I have been thinking a lot about why we love and read Ghost Stories, Horror Novels, etc. Here are a few ideas I have come up with:
The Thrill of the Safe Scare or “Why fear feels good”
- Horror allows us to experience danger without risk
- There is a thrilling, “roller-coaster” effect that comes from Horror. Our brains actually love the adrenaline
- Most of us seek out controlled fear in stories but avoid it in real life
- A few examples from classic horror novels that capture this perfectly are Dracula, Jekyll and Hyde, and The Shining
Meeting the Monster Within or “How Horror is a mirror to the human psyche”

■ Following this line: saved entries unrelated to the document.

(** [d.pop(k)], the dictionary that is left *)
Definition pop (d : dict) (k : pystr) : dict :=
  List.filter (fun kv => negb (pystr_eqb k (fst kv))) d.

(** [d.setdefault(k, v)] *)
Definition setdefault (d : dict) (k : pystr) (v : pyval) : dict :=
  match lookup_key d k with
  | Some _ => d
  | None => setitem d k v
  end.

(** Truth value: [if v:] *)
Definition truth (v : pyval) : bool :=
  match v with
  | PNone => false
  | PBool b => b
  | PInt z => negb (z =? 0)%Z
  | PFloat (Fl q) => negb (Qeq_bool q 0)
  | PFloat _ => true
  | PStr s => truthy s
  | PList l => match l with [] => false | _ :: _ => true end
  | PDict d => match d with [] => false | _ :: _ => true end
  end.

(** [a or b] *)
Definition por (a b : pyval) : pyval := if truth a then a else b.

(** *** The schema

    The keywords [STRUCT_SCHEMA] uses, with the meaning the validator gives
    them (draft 2020-12): every keyword but [type] and [enum] passes on a
    value of another type than the one it speaks about.
    [additionalProperties: True] constrains nothing. *)
Inductive jtype : Type := TString | TNumber | TObject | TArray | TNull.

Inductive schema : Type :=
| SNil
| SCons (k : keyword) (rest : schema)
with keyword : Type :=
| KType (ts : list jtype)
| KRequired (ks : list pystr)
| KProperties (ps : props)
| KMinLength (n : nat)
| KEnum (vs : list pystr)
| KMinimum (q : Q)
| KMaximum (q : Q)
| KItems (s : schema)
with props : Type :=
| PNil
| PCons (k : pystr) (s : schema) (rest : props).

Definition sch (l : list keyword) : schema := fold_right SCons SNil l.

Definition props_of (l : list (string * schema)) : props :=
  fold_right (fun ks rest => PCons (str (fst ks)) (snd ks) rest) PNil l.

Definition strs (l : list string) : list pystr := map str l.

Definition STRUCT_SCHEMA : schema :=
  sch [ KType [TObject];
        KRequired (strs
          [ "id"; "title"; "summary"; "sentiment"; "ui_recommendation";
            "impact_analysis"; "category"; "tickers"; "entities"; "tags";
            "published_at"; "source"; "original_url"; "body_excerpt" ]%string);
        KProperties (props_of
          [ ("id", sch [KType [TString]]);
            ("title", sch [KType [TString]; KMinLength 3]);
            ("summary", sch [KType [TString]; KMinLength 10]);
            ("sentiment",
              sch [ KType [TObject];
                    KRequired (strs ["label"; "score"]%string);
                    KProperties (props_of
                      [ ("label",
                          sch [ KType [TString];
                                KEnum (strs ["positive"; "neutral";
                                             "negative"]%string) ]);
                        ("score",
                          sch [KType [TNumber]; KMinimum 0; KMaximum 1])
                      ]%string) ]);
            ("ui_recommendation", sch [KType [TString]; KMinLength 5]);
            ("impact_analysis", sch [KType [TString]; KMinLength 5]);
            ("category",
              sch [ KType [TString];
                    KEnum (strs
                      [ "Market News"; "Company Update"; "Earnings";
                        "Regulatory"; "Macro"; "Product Launch"; "Management";
                        "Funding"; "Other" ]%string) ]);
            ("tickers", sch [KType [TArray]; KItems (sch [KType [TString]])]);
            ("entities",
              sch [ KType [TArray];
                    KItems (sch
                      [ KType [TObject];
                        KRequired (strs ["type"; "value"]%string);
                        KProperties (props_of
                          [ ("type", sch [KType [TString]]);
                            ("value", sch [KType [TString]]) ]%string) ]) ]);
            ("tags", sch [KType [TArray]; KItems (sch [KType [TString]])]);
            ("published_at", sch [KType [TString; TNull]]);
            ("source", sch [KType [TString]]);
            ("original_url", sch [KType [TString]]);
            ("body_excerpt", sch [KType [TString]]) ]%string) ].

(** A [bool] is not a number for the validator. *)
Definition has_type (t : jtype) (v : pyval) : bool :=
  match t, v with
  | TString, PStr _ => true
  | TNumber, PInt _ => true
  | TNumber, PFloat _ => true
  | TObject, PDict _ => true
  | TArray, PList _ => true
  | TNull, PNone => true
  | _, _ => false
  end.

(** [Draft202012Validator(s).validate(v)] does not raise. *)
Fixpoint valid (s : schema) (v : pyval) {struct s} : bool :=
  match s with
  | SNil => true
  | SCons k rest => valid_keyword k v && valid rest v
  end
with valid_keyword (k : keyword) (v : pyval) {struct k} : bool :=
  match k with
  | KType ts => existsb (fun t => has_type t v) ts
  | KRequired ks =>
      match v with
      | PDict d =>
          forallb (fun k => match lookup_key d k with
                            | Some _ => true
                            | None => false
                            end) ks
      | _ => true
      end
  | KProperties ps =>
      match v with
      | PDict d => valid_props ps d
      | _ => true
      end
  | KMinLength n =>
      match v with
      | PStr s => (n <=? length s)%nat
      | _ => true
      end
  | KEnum vs =>
      match v with
      | PStr s => existsb (pystr_eqb s) vs
      | _ => false
      end
  | KMinimum q =>
      match v with
      | PInt z => negb (flt_lt (Fl (inject_Z z)) (Fl q))
      | PFloat x => negb (flt_lt x (Fl q))
      | _ => true
      end
  | KMaximum q =>
      match v with
      | PInt z => negb (flt_lt (Fl q) (Fl (inject_Z z)))
      | PFloat x => negb (flt_lt (Fl q) x)
      | _ => true
      end
  | KItems s =>
      match v with
      | PList l => forallb (valid s) l
      | _ => true
      end
  end
with valid_props (ps : props) (d : list (pystr * pyval)) {struct ps} : bool :=
  match ps with
  | PNil => true
  | PCons k s rest =>
      match lookup_key d k with
      | Some v => valid s v
      | None => true
      end && valid_props rest d
  end.

(** What [coerce_and_validate] and the lines around it can raise. *)
Inductive error : Type := AttributeError | ValidationError.

Section Coerce.

(** [datetime.fromisoformat]; [None] when it raises. *)
Variable fromisoformat : pystr -> option datetime.

(** [float(n)] of an [int] ([None] for [OverflowError]) and [float(s)] of
    a [str] ([None] for [ValueError]). *)
Variable float_int : Z -> option pyfloat.
Variable float_str : pystr -> option pyfloat.

(** [str(uuid.uuid4())] of the call. *)
Variable uuid : pystr.

(** [iso_parseable] *)
Definition iso_parseable (dt : pyval) : bool :=
  match dt with
  | PStr s =>
      if negb (truthy s) then false
      else
        match (if contains (str "+") s || endswith (str "Z") s
               then fromisoformat (replace (str "Z") (str "+00:00") s)
               else fromisoformat s) with
        | Some _ => true
        | None => false
        end
  | _ => false
  end.

(** [float(v)]; [None] when it raises. *)
Definition to_float (v : pyval) : option pyfloat :=
  match v with
  | PNone => None
  | PBool b => Some (Fl (if b then 1 else 0))
  | PInt z => float_int z
  | PFloat x => Some x
  | PStr s => float_str s
  | PList _ => None
  | PDict _ => None
  end.

Definition LABELS : list pystr := strs ["positive"; "neutral"; "negative"]%string.

Definition ARRAY_KEYS : list pystr := strs ["tickers"; "entities"; "tags"]%string.

Definition STRING_KEYS : list pystr :=
  strs [ "title"; "summary"; "ui_recommendation"; "impact_analysis";
         "category"; "source"; "original_url"; "body_excerpt" ]%string.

- Monsters often represent our repressed fears, guilt, or desires
- Often we are able to confront darkness through fiction that we avoid otherwise at all costs
- For many there is a satisfaction to seeing our inner shadows given form and allowed to run amok, and defeated (or not)
- Two examples of this would be Frankenstein’s creature or Mr. Hyde
Fear as Connection or “The social and emotional side of Horror”
- Horror can be a shared experience. That is. why we love telling ghost stories to each other
- Horror reflects societal/cultural anxieties (science, war, economic uncertainty, technology, pandemics)
- Reading about fear can actually make us feel less alone
The Comfort of the Dark or “Why horror can feel oddly soothing“
- There is relief in survival, to closing the book and realizing you’re safe
- Horror is cathartic, purging us of stress, dread, or grief
- For those of us who reread Horror, revisiting favorite scary books can feel like coming home to a familiar unknown
Why do you read Horror? Or why aren’t you more often?